The research community has suggested many various ways of tackling this issue. This includes using Infusion
training, where a Markov chain is trained to gradually converge to the data distribution [18], as well as using
Deep Feature Consistent VAEs, which is trained with loss function that first feeds the original and
reconstructed image into a pre-trained convolutional neural network (CNN) to extract higher level features
and then compares the these features to compute a so-called perceptual loss [19].

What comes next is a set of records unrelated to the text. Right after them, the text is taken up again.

(** The handlers of the four filter controls. *)
Definition onLangChange (v : string) (s : AppState) : AppState :=
  setUiPage 1 (setLang v s).
Definition onYearFromChange (v : string) (s : AppState) : AppState :=
  setUiPage 1 (setYearFrom v s).
Definition onYearToChange (v : string) (s : AppState) : AppState :=
  setUiPage 1 (setYearTo v s).
Definition onSortChange (v : string) (s : AppState) : AppState :=
  setUiPage 1 (setSort v s).

(** The Previous and Next buttons; they are rendered when [docs] is not
    empty, and a disabled button does not fire. *)
Definition onPrevious (s : AppState) : AppState :=
  if decide (docs s = [] ∨ uiPage s = 1) then s
  else setUiPage (Z.max 1 (uiPage s - 1)) s.

Definition onNext (s : AppState) : AppState :=
  if decide (docs s = [] ∨ totalPages localeCompare s ≤ uiPage s) then s
  else setUiPage (Z.min (totalPages localeCompare s) (uiPage s + 1)) s.

Definition step (s : AppState) (e : Event) : AppState :=
  match e with
  | ChangeMode v => setMode v s
  | ChangeQuery v => setQuery v s
  | SubmitSearch =>
      if decide (trim (query s) = "") then s
      else fetchPage_begin (resetResults s)
  | ClickLoadMore =>
      if decide (docs s = [] ∨ loading s = true) then s else fetchPage_begin s
  | FetchSettled p o => fetchPage_settle p o s
  | ChangeLang v => onLangChange v s
  | ChangeYearFrom v => onYearFromChange v s
  | ChangeYearTo v => onYearToChange v s
  | ChangeSort v => onSortChange v s
  | ClickPrevious => onPrevious s
  | ClickNext => onNext s
  | ToggleFavorite doc => setFavs (toggleFav doc (favs s)) s
  | RemoveFavorite doc => setFavs (removeFav doc (favs s)) s
  | ToggleFavPanel => setShowFav (negb (showFav s)) s
  | Select doc => setSelected doc s
  end.

(** The state of the first render; [stored] is the favorites list read from
    local storage. *)
Definition initial (stored : list Doc) : AppState :=
  {| mode := "title"; query := ""; docs := []; numFound := 0; apiPage := 1;
     loading := false; error := ""; uiPage := 1; sort := "relevance";
     lang := ""; yearFrom := ""; yearTo := ""; showFav := false;
     selected := None; favs := stored |}.

Definition run (s : AppState) (es : list Event) : AppState := foldl step s es.

(** A state the application can be in. *)
Definition reachable (s : AppState) : Prop :=
  ∃ stored es, s = run (initial stored) es.
End Step.

(** ** The other functions of App.jsx *)

(** [cls(...xs)]: an argument is a string, or a value that is not one
    ([false], [undefined]), which is [None]; [filter(Boolean)] drops these
    and the empty string. *)
Definition truthy_class (x : option string) : option string :=
  match x with
  | Some s => if decide (s = "") then None else Some s
  | None => None
  end.

Definition cls (xs : list (option string)) : string :=
  join " " (omap truthy_class xs).

(** [coverURL(doc)]; [doc] may be [null]. *)
Definition coverURL (doc : option Doc) : option string :=
  let by_isbn :=
    match (d ← doc; l ← isbn d; head l) with
    | Some i =>
        if decide (i = "") then None
        else Some ("https://covers.openlibrary.org/b/isbn/" +:+ i +:+ "-M.jpg")
    | None => None
    end in
  match (d ← doc; cover_i d) with
  | Some c =>
      if decide (c = 0) then by_isbn
      else Some ("https://covers.openlibrary.org/b/id/" +:+ pretty c +:+ "-M.jpg")
  | None => by_isbn
  end.

(** [openLibraryWorkURL(doc)] *)
Definition openLibraryWorkURL (doc : option Doc) : option string :=
  match (d ← doc; key d) with
  | Some k => if decide (k = "") then None else Some (OPENLIB_BASE +:+ k)
  | None => None
  end.

(** The author line of a card, of a favorite and of the details:
    [(doc.author_name || []).join(', ') || 'Unknown author']. *)
Definition authorLine (doc : Doc) : string :=
  str_or (join ", " (default [] (author_name doc))) "Unknown author".

(** The comparator [sort()] uses when it is given none: strings by their
    code units. Bytes of UTF-8 order the same way for text of the Basic
    Multilingual Plane. *)
Definition compare_default (a b : string) : Z :=
  match String.compare a b with
  | Lt => -1
  | Eq => 0
  | Gt => 1
  end.

(** The [languagesAvailable] memo: the codes are added to a [Set] record by
    record, and [Array.from] lists them in the order they were added. *)
Definition languagesAvailable (docs : list Doc) : list string :=
  let set := uniqueBy (docs ≫= λ d, default [] (language d)) id in
  sortBy compare_default set.

(** Local storage: the items it holds; [denied] when every access to it
    throws. A write that throws for lack of space is not modelled apart: the
    hook ignores it as it ignores a denied one. *)
Record Storage := {
  items : gmap string string;
  denied : bool;
}.

Section LocalStorage.
Context {A : Type}.

(** [JSON.stringify] and [JSON.parse] at the type of the stored value;
    [None] is a parse that throws. *)
Variable JSON_stringify : A → string.
Variable JSON_parse : string → option A.

(** The initial value of [useLocalStorage(key, initial)]. *)
Definition useLocalStorage_init (st : Storage) (key : string) (initial : A) : A :=
  if denied st then initial
  else
    match items st !! key with
    | Some raw =>
        if decide (raw = "") then initial
        else match JSON_parse raw with
             | Some v => v
             | None => initial
             end
    | None => initial
    end.

(** The effect of [useLocalStorage], run when [key] or [val] changes. *)
Definition useLocalStorage_effect (st : Storage) (key : string) (val : A) : Storage :=
  if denied st then st
  else {| items := <[key := JSON_stringify val]> (items st); denied := false |}.
End LocalStorage.

(** ** Vocabulary of the specification *)

(** [c] is the ceiling of the quotient [n / d]. *)
Definition is_ceil (c n d : Z) : Prop := (c - 1) * d < n ≤ c * d.

(** The record's publish year, 0 if absent. *)
Definition publish_year (d : Doc) : Z := default 0 (first_publish_year d).
(** * charts-build-scripts: lifecycle status and patch engine

    A shallow embedding of [pkg/lifecycle/status.go] (Part I) and
    [pkg/diff/diff.go] (Part II), the vocabulary of the statements with
    example inputs (Part III), and the properties of both packages.

    Go maps are [gmap]s; a nil map is [None] and a nil slice is [[]]. The
    order of ranging over a map is a parameter. External collaborators (git,
    the policy object, the diff and patch binaries, the filesystem) are
    explicit oracles, and the state they act on is passed explicitly. The
    library functions that [removeTimestamps] relies on ([bufio.Scanner],
    [fmt.Sscanf], [unicode/utf8]) are embedded as far as it uses them. *)

From Stdlib Require Import ZArith NArith Ascii String List Bool Lia.
From stdpp Require Import base option list gmap strings fin_maps pretty.

(** Go's [error] values; [nil] is [None] wherever an [error] is returned. *)
Definition error := string.

(* ===================================================================== *)
(** * Part I: the lifecycle status ([pkg/lifecycle/status.go])            *)
(* ===================================================================== *)

Module Lifecycle.

(** Modelled from the spec: the Asset / Version Record declared elsewhere in
    the [lifecycle] package: a version string with its metadata. *)
Record Asset := mkAsset { Version : string; metadata : string }.

(** A Version Set Mapping, [map[string][]Asset]. *)
Abbreviation AssetsMap := (gmap string (list Asset)).

(** [m[k]] on a possibly nil map: a missing key reads as the nil slice. *)
Definition index (m : option AssetsMap) (k : string) : list Asset :=
  default [] (m ≫= (.!! k)).

(** [m[k] = append(m[k], v)] *)
Definition appendTo (m : AssetsMap) (k : string) (v : Asset) : AssetsMap :=
  <[k := default [] (m !! k) ++ [v]]> m.

(** The order in which [for k, v := range m] visits a map is not specified
    by Go: any enumeration of the entries is possible. *)
Record MapRange := mkRange {
  range : AssetsMap → list (string * list Asset);
  range_perm : ∀ m, range m ≡ₚ map_to_list m
}.

(** The policy object [s.ld.VR]. Its three methods live outside the given
    sources and are taken as they are called. *)
Record VersionRules := mkVR {
  ProdBranch : string;
  DevBranch : string;
  CheckChartVersionForLifecycle : string → bool;
  CheckChartVersionToRelease : string → error + bool;
  CheckForRCVersion : string → bool
}.
(** * TSqlDatabasePool: the pooled SQL connections of the application server

    A shallow embedding of [TSqlDatabasePool] (tsqldatabasepool.cpp) and the
    properties of its borrow/return engine, its setup applier, its reaper
    timer and its connection-name scheme. *)

From stdpp Require Import base decidable option list strings gmap pretty.
From Stdlib Require Import ZArith Ascii String Lia Permutation.

Local Open Scope string_scope.
Local Open Scope list_scope.
Local Open Scope Z_scope.

(** ** QString and QChar

    A [QString] is modelled as a [string] of Latin-1 code units.  The
    operations below follow the Qt 5 documentation of the members the pool
    calls: [trimmed], [split] with [QString::SkipEmptyParts], [mid], [toInt],
    [isEmpty], [contains] and [sprintf] with the pool's format. *)

Abbreviation QString := string (only parsing).

Module QChar.

(** [QChar::isSpace]: the ASCII white space 9..13 and 32, and in the Latin-1
    range NEL (0x85) and the no-break space (0xA0). *)
Definition isSpace (c : ascii) : bool :=
  let n := Z.of_N (N_of_ascii c) in
  (n =? 32) || ((9 <=? n) && (n <=? 13)) || (n =? 133) || (n =? 160).

Definition isDigit (c : ascii) : bool :=
  let n := Z.of_N (N_of_ascii c) in (48 <=? n) && (n <=? 57).

Definition digitValue (c : ascii) : option Z :=
  if isDigit c then Some (Z.of_N (N_of_ascii c) - 48) else None.

End QChar.

Module QStr.

Definition isEmpty (s : QString) : bool :=
  match s with "" => true | _ => false end.

Fixpoint skipSpaces (s : QString) : QString :=
  match s with
  | "" => ""
  | String c s' => if QChar.isSpace c then skipSpaces s' else s
  end.

(** [QString::trimmed]: white space removed from the start and the end. *)
Definition trimmed (s : QString) : QString :=
  String.rev (skipSpaces (String.rev (skipSpaces s))).

Fixpoint contains (c : ascii) (s : QString) : bool :=
  match s with
  | "" => false
  | String c' s' => if Ascii.eqb c c' then true else contains c s'
  end.

(** [QString::split(sep)] with [QString::KeepEmptyParts]; [cur] is the
    fragment being read, in reverse. *)
Fixpoint split_go (sep : ascii) (cur : QString) (s : QString) : list QString :=
  match s with
  | "" => [String.rev cur]
  | String c s' =>
      if Ascii.eqb c sep then String.rev cur :: split_go sep "" s'
      else split_go sep (String c cur) s'
  end.

Definition split (sep : ascii) (s : QString) : list QString := split_go sep "" s.

(** [QString::split(sep, QString::SkipEmptyParts)]. *)
Definition split_SkipEmptyParts (sep : ascii) (s : QString) : list QString :=
  List.filter (fun f => negb (isEmpty f)) (split sep s).

(** [QString::mid(position, n)] for non-negative arguments: the result is
    clipped at the end of the string. *)
Definition mid (position n : nat) (s : QString) : QString :=
  String.substring position n s.

Fixpoint parseDigits (s : QString) (acc : Z) : option Z :=
  match s with
  | "" => Some acc
  | String c s' =>
      match QChar.digitValue c with
      | Some v => parseDigits s' (10 * acc + v)
      | None => None
      end
  end.

Definition INT_MIN : Z := - 2 ^ 31.
Definition INT_MAX : Z := 2 ^ 31 - 1.

(** [QString::toInt(&ok)] in base 10: surrounding white space is ignored,
    one sign is accepted, at least one digit is required and the value has
    to fit an [int]; on failure [ok] is false and the value is 0. *)
Definition toInt (s : QString) : bool * Z :=
  let t := trimmed s in
  let '(negative, body) :=
    match t with
    | String "-"%char r => (true, r)
    | String "+"%char r => (false, r)
    | _ => (false, t)
    end in
  if isEmpty body then (false, 0)
  else match parseDigits body 0 with
       | Some v =>
           let v' := if negative then - v else v in
           if (INT_MIN <=? v') && (v' <=? INT_MAX) then (true, v') else (false, 0)
       | None => (false, 0)
       end.

Definition LLONG_MIN : Z := - 2 ^ 63.
Definition LLONG_MAX : Z := 2 ^ 63 - 1.

(** [QString::toLongLong(&ok)] in base 10: as [toInt], the value having to
    fit a [qlonglong]. *)
Definition toLongLong (s : QString) : bool * Z :=
  let t := trimmed s in
  let '(negative, body) :=
    match t with
    | String "-"%char r => (true, r)
    | String "+"%char r => (false, r)
    | _ => (false, t)
    end in
  if isEmpty body then (false, 0)
  else match parseDigits body 0 with
       | Some v =>
           let v' := if negative then - v else v in
           if (LLONG_MIN <=? v') && (v' <=? LLONG_MAX) then (true, v') else (false, 0)
       | None => (false, 0)
       end.

(** The conversion "%d" of [sprintf]. *)
Definition format_d (z : Z) : QString := pretty z.

(** The conversion "%02d" of [sprintf]: zero padding up to two columns, the
    sign included. *)
Definition format_02d (z : Z) : QString :=
  let s := pretty z in
  if (String.length s <? 2)%nat then "0" +:+ s else s.

Fixpoint allDigits (s : QString) : bool :=
  match s with
  | "" => true
  | String c s' => QChar.isDigit c && allDigits s'
  end.

End QStr.

(** ** Connection names *)

(** [QString().sprintf(CONN_NAME_FORMAT, j, i)] with
    [CONN_NAME_FORMAT = "rdb%02d_%d"]. *)
Definition CONN_NAME (j i : Z) : QString :=
  "rdb" +:+ QStr.format_02d j +:+ "_" +:+ QStr.format_d i.

(** The grammar of connection names, [rdb[0-9]{2}_[0-9]+]. *)
Definition matches_conn_name_grammar (s : QString) : bool :=
  match s with
  | String "r" (String "d" (String "b" (String d1 (String d2 (String "_" rest))))) =>
      QChar.isDigit d1 && QChar.isDigit d2
      && QStr.allDigits rest && negb (QStr.isEmpty rest)
  | _ => false
  end.

(** ** Handles

    A [QSqlDatabase] value is a handle on a named connection: copies of it
    share the connection, which lives in the registry below. *)
Record QSqlDatabase := {
  isValid : bool;
  connectionName : QString;
}.

(** [QSqlDatabase()], the invalid object. *)
Definition QSqlDatabase_invalid : QSqlDatabase :=
  {| isValid := false; connectionName := "" |}.

(** [TSqlDatabasePool::getDatabaseId]. *)
Definition getDatabaseId (database : QSqlDatabase) : Z :=
  let '(ok, id) := QStr.toInt (QStr.mid 3 2 (connectionName database)) in
  if ok && (0 <=? id) then id else -1.

(** What the rendering "%02d" has to satisfy for an index to come back. *)
Definition two_digits_ok (d : Z) : bool :=
  match QStr.format_02d d with
  | String a (String b "") =>
      QChar.isDigit a && QChar.isDigit b
      && bool_decide (QStr.toInt (String a (String b "")) = (true, d))
  | _ => false
  end.

(** ** The registry of connections *)

(** Modelled from the spec: [TSqlDatabase] (tsqldatabase.cpp) wraps the
    connection behind a name: the handle, and what the setup applier sets on
    it, namely driver name, database name, host, port, credentials, connect
    options, the post-open statements, the upsert flag and the driver
    extension, together with the open state the driver keeps.  The pool
    reaches these through accessors only. *)
Record TSqlDatabase := {
  sqlDatabase : QSqlDatabase;
  driverName : QString;
  isOpen : bool;
  databaseName : QString;
  hostName : QString;
  port : Z;
  userName : QString;
  password : QString;
  connectOptions : QString;
  postOpenStatements : list QString;
  isUpsertEnabled : bool;
  driverExtension : option QString;
}.

(** [TSqlDatabase()], which wraps the invalid handle. *)
Definition TSqlDatabase_default : TSqlDatabase :=
  {| sqlDatabase := QSqlDatabase_invalid; driverName := ""; isOpen := false;
     databaseName := ""; hostName := ""; port := -1; userName := "";
     password := ""; connectOptions := ""; postOpenStatements := [];
     isUpsertEnabled := false; driverExtension := None |}.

Even though no experiments on images downsampled to an extent beyond 4 times were done, it is safe to say
based on the fact that the downsampled by 4 models only managed to achieve minor resolution enhancement
that even models described in the earlier paragraph will not be able to enhance images downsampled to an
extent beyond 4 times. At that point, the images simply lack sufficient information for enhancement to the
original to be possible.
That being said, the models’ poor performance on downsampled by 4 images might in part be attributed to the
method in which the downsampled by 4 images were generated from the originals. The downsampled images
are noticeably brighter than the originals, which could be a sign that the downsampling operation used in this
project is not sophisticated enough to produce fully realistic downsampled images.
5. Conclusion
In this project, VAE-based probabilistic models were successfully used to enhance the resolution of pathology
images. As expected, VAEs alone were inadequate. What was surprising, however, was that the images
produced by VAEs alone were much worse than the initial downsampled images. That said, the incorporation
of U-net architecture managed to substantially make up for this weakness. Future works include using other
methods beyond U-nets to augment vanilla VAEs and result in better image resolution enhancement.